Les expériences qu’ils mènent en soufflerie avec des modèles réduits de pales et d’ailes d’avion leur permettent de constater que des bosses tridimensionnelles arrondies et alignées sur les bords d’attaque de ces prototypes améliorent en effet leur aérodynamisme, mais réduisent aussi les turbulences génératrices de bruit. En canalisant les flux d’air, ces « tubercules » permettent de palier deux soucis liés à l’exploitation des éoliennes : leur piètre rendement par vent faible ou instable et le bruit causé par les turbulences. Selon WhalePower, une éolienne équipée de pales à tubercules se révèle presque 20% plus productive, tout en étant plus silencieuse. Pour une explication technique détaillée (en anglais), vous pouvez cliquer sur ce lien.

Selon WhalePower, une éolienne équipée de pales à tubercules se révèle plus productive.

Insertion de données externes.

(* ===== verification/Cw721Wasm.v ===== *)
(** x/cw721/keeper/wasm.go and wasm_adapter.go: how the module queries, instantiates
    and executes CosmWasm contracts.  Every message is JSON. *)
From S2P Require Import Prelude GoStrings Utf8 GoJson Sdk CollectionTypes CollectionKeeper Erc721Evm.
From S2P Require Import Cw721Types Cw721Store.
Import Cw721Types Cw721Store.
Open Scope go_scope.
Open Scope list_scope.

(** The responses the module decodes; the extension of a token is not read. *)
Record ContractInfoData := MkContractInfoData { ci_Name : string; ci_Symbol : string }.
Record AllNftInfo := MkAllNftInfo { ai_Owner : string; ai_TokenUri : string }.

(** github.com/CosmWasm/wasmd: the two messages (no funds are ever attached) *)
Record MsgInstantiateContract := MkMsgInstantiateContract {
  in_Sender : string; in_Admin : string; in_CodeID : Z; in_Label : string; in_Msg : string }.
Record MsgExecuteContract := MkMsgExecuteContract {
  ex_Sender : string; ex_Contract : string; ex_Msg : string }.

(** The wasm keeper behind wasm_adapter.go, and [json.Unmarshal] of the responses.
    What a contract does and answers is arbitrary. *)
Class WasmKeeper `{EthLib} `{SdkLib} `{NftKeeper} `{!EvmKeeper} `{!WasmState} := {
  wk_InstantiateContract : MsgInstantiateContract -> GoM string;        (** the new address *)
  wk_ExecuteContract : MsgExecuteContract -> GoM string;                (** the response data *)
  wk_SmartContractState : string -> string -> GoM string;               (** address, query *)
  MsgExecuteContract_ValidateBasic : MsgExecuteContract -> option error;
  json_Unmarshal_ContractInfoData : string -> option ContractInfoData;
  json_Unmarshal_AllNftInfo : string -> option AllNftInfo;
}.

Section WasmFrames.
Context `{EthLib} `{SdkLib} `{NftKeeper} `{!EvmKeeper} `{!WasmState}.

(** The stores of x/erc721, x/nft and x/cw721 are as before. *)
Definition wasm_only (c c' : Ctx) : Prop :=
  c_erc c' = c_erc c /\ c_nft c' = c_nft c /\ c_cw c' = c_cw c.

(** Those and the contracts are as before. *)
Definition wasm_query (c c' : Ctx) : Prop := wasm_only c c' /\ c_wasm c' = c_wasm c.

#[global] Instance wasm_only_preorder : PreOrder wasm_only.
Proof. split; [done|]. intros c1 c2 c3 (? & ? & ?) (? & ? & ?). split_and!; congruence. Qed.
#[global] Instance wasm_query_preorder : PreOrder wasm_query.
Proof. split; [done|]. intros c1 c2 c3 [A1 B1] [A2 B2]. split; [by etransitivity|congruence]. Qed.

Lemma wasm_query_only c c' : wasm_query c c' -> wasm_only c c'.
Proof. by intros []. Qed.
End WasmFrames.

(** A smart query writes nothing, and under an infinite meter it returns. *)
Class WasmLaws `{WasmKeeper} : Prop := {
  SmartContractState_frame a q : frame wasm_query (wk_SmartContractState a q);
  SmartContractState_safe a q : safe unmetered (wk_SmartContractState a q);
}.

(** An executed contract may answer with messages that wasmd dispatches under the
    contract's own account.  A contract is quiet when it sends none that reaches x/nft
    or the two conversion modules: the transfer and mint of a plain CW721 send no
    message at all.  Nothing makes a contract quiet; a theorem that needs it of a
    contract has it as a hypothesis on that contract. *)
Definition quiet `{WasmKeeper} (contract : string) : Prop :=
  forall sender msg, frame wasm_only (wk_ExecuteContract (MkMsgExecuteContract sender contract msg)).

Module Cw721Wasm.
Section Wasm.
Context `{EthLib} `{SdkLib} `{NftKeeper} `{!EvmKeeper} `{!WasmState} `{!WasmKeeper} `{CollectionCodec}
        `{Cw721Codec}.

Definition ErrJSON : error := ExtErr "json".

(** QueryWasmState *)
Definition QueryWasmState (address queryData : string) : GoM string := wk_SmartContractState address queryData.

(** ExecWasmMsg *)
Definition ExecWasmMsg (execMsg : MsgExecuteContract) : GoM string :=
  match MsgExecuteContract_ValidateBasic execMsg with
  | Some _ => throw (CwErr CwErrABIPack)
  | None => wk_ExecuteContract execMsg
  end.

Definition contract_info_query : string := json_object [("contract_info", json_object [])].

(** QueryCW721 *)
Definition QueryCW721 (contractAddress : string) : GoM ContractInfoData :=
  res <- QueryWasmState contractAddress contract_info_query ;;
  lift_opt (json_Unmarshal_ContractInfoData res) ErrJSON.

Definition all_nft_info_query (tokenId : string) : string :=
  json_object [("all_nft_info", json_object [("token_id", json_string tokenId)])].

(** QueryCW721AllNftInfo *)
Definition QueryCW721AllNftInfo (contractAddress tokenId : string) : GoM AllNftInfo :=
  res <- QueryWasmState contractAddress (all_nft_info_query tokenId) ;;
  lift_opt (json_Unmarshal_AllNftInfo res) ErrJSON.

(** QueryCW721TokenOwner *)
Definition QueryCW721TokenOwner (contractAddress tokenId : string) : GoM string :=
  allNftInfo <- QueryCW721AllNftInfo contractAddress tokenId ;;
  mret (TrimSpace (ai_Owner allNftInfo)).

Definition instantiate_msg (name symbol minter : string) : string :=
  json_object [("name", json_string name); ("symbol", json_string symbol); ("minter", json_string minter)].

(** InstantiateWasmContract *)
Definition InstantiateWasmContract (senderAddr : string) (codeId : Z) (label name symbol minter : string)
  : GoM string :=
  wk_InstantiateContract (MkMsgInstantiateContract senderAddr senderAddr codeId label
                            (instantiate_msg name symbol minter)).

(** DeployCW721Contract, on the class id of the message *)
Definition DeployCW721Contract (classId : string) : GoM string :=
  s <- gets c_cw ;;
  codeID <- lift_sum (GetWasmCodeID s) ;;
  class <- wrap_as (CwErr CwErrClassNotExist) (GetDenomInfo classId) ;;
  let name := if Denom_Name class =?s "" then Denom_Id class else Denom_Name class in
  let symbol := if Denom_Symbol class =?s "" then Denom_Id class else Denom_Symbol class in
  let moduleAddr := acc_String AccModuleAddress in
  InstantiateWasmContract moduleAddr codeID (Denom_Id class) name symbol moduleAddr.

Definition mint_msg (tokenId owner tokenUri : string) : string :=
  json_object [("mint", json_object [("token_id", json_string tokenId); ("owner", json_string owner);
                                     ("token_uri", json_string tokenUri)])].

(** MintCw721 *)
Definition MintCw721 (contractAddress tokenId owner tokenUri : string) : GoM string :=
  ExecWasmMsg (MkMsgExecuteContract (acc_String AccModuleAddress) contractAddress
                 (mint_msg tokenId owner tokenUri)).

Definition transfer_msg (tokenId recipient : string) : string :=
  json_object [("transfer_nft", json_object [("recipient", json_string recipient);
                                             ("token_id", json_string tokenId)])].

(** TransferCw721 *)
Definition TransferCw721 (contractAddress tokenId recipient sender : string) : GoM string :=
  ExecWasmMsg (MkMsgExecuteContract sender contractAddress (transfer_msg tokenId recipient)).
End Wasm.
End Cw721Wasm.

(** ** Frames of the calls *)
Section Frames.
Import Cw721Wasm.
Context `{EthLib} `{SdkLib} `{NftKeeper} `{!EvmKeeper} `{!WasmState} `{!WasmKeeper} `{!WasmLaws}
        `{CollectionCodec} `{Cw721Codec}.

Lemma QueryCW721_frame a : frame wasm_query (QueryCW721 a).
Proof. unfold QueryCW721, QueryWasmState. pose proof SmartContractState_frame. go_frame. Qed.
Lemma AllNftInfo_frame a t : frame wasm_query (QueryCW721AllNftInfo a t).
Proof. unfold QueryCW721AllNftInfo, QueryWasmState. pose proof SmartContractState_frame. go_frame. Qed.
Lemma cw_TokenOwner_frame a t : frame wasm_query (QueryCW721TokenOwner a t).
Proof. unfold QueryCW721TokenOwner. pose proof AllNftInfo_frame. go_frame. Qed.
Lemma cw_TokenOwner_safe a t : safe unmetered (QueryCW721TokenOwner a t).
Proof.
  unfold QueryCW721TokenOwner, QueryCW721AllNftInfo, QueryWasmState. pose proof SmartContractState_safe. go_frame.
Qed.
Lemma TransferCw721_frame a t r s : quiet a -> frame wasm_only (TransferCw721 a t r s).
Proof. intros Hq. unfold TransferCw721, ExecWasmMsg. specialize (Hq s (transfer_msg t r)). go_frame. Qed.
Lemma MintCw721_frame a t r u : quiet a -> frame wasm_only (MintCw721 a t r u).
Proof.
  intros Hq. unfold MintCw721, ExecWasmMsg. specialize (Hq (acc_String AccModuleAddress) (mint_msg t r u)). go_frame.
Qed.

Lemma GetDenomInfo_wasm d : frame wasm_query (GetDenomInfo d).
Proof. unfold GetDenomInfo. go_frame. Qed.

Lemma Deploy_frame d : (forall m, frame wasm_only (wk_InstantiateContract m)) -> frame wasm_only (DeployCW721Contract d).
Proof.
  intros Hi. unfold DeployCW721Contract, InstantiateWasmContract.
  assert (forall d, frame wasm_only (wrap_as (CwErr CwErrClassNotExist) (GetDenomInfo d))) as Hw.
  { intros x. apply wrap_as_frame; [apply _|]. eapply frame_sub; [apply wasm_query_only|apply GetDenomInfo_wasm]. }
  go_frame.
Qed.
End Frames.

Après avoir breveté son invention, WhalePower s’est d’abord contentée de concéder des licences à d’autres sociétés qui souhaitent utiliser le procédé dans leurs domaines respectifs. L’entreprise a ensuite élargit la gamme de produits bénéficiant de sa technologie, l’étendant aux pales de ventilateurs industriels et de ventilateurs d’ordinateurs.

En 2018, les trois fondateurs de WhalePower ont été nominés en tant que finaliste du Prix de l’inventeur européen organisé par l’Office Européen des brevets.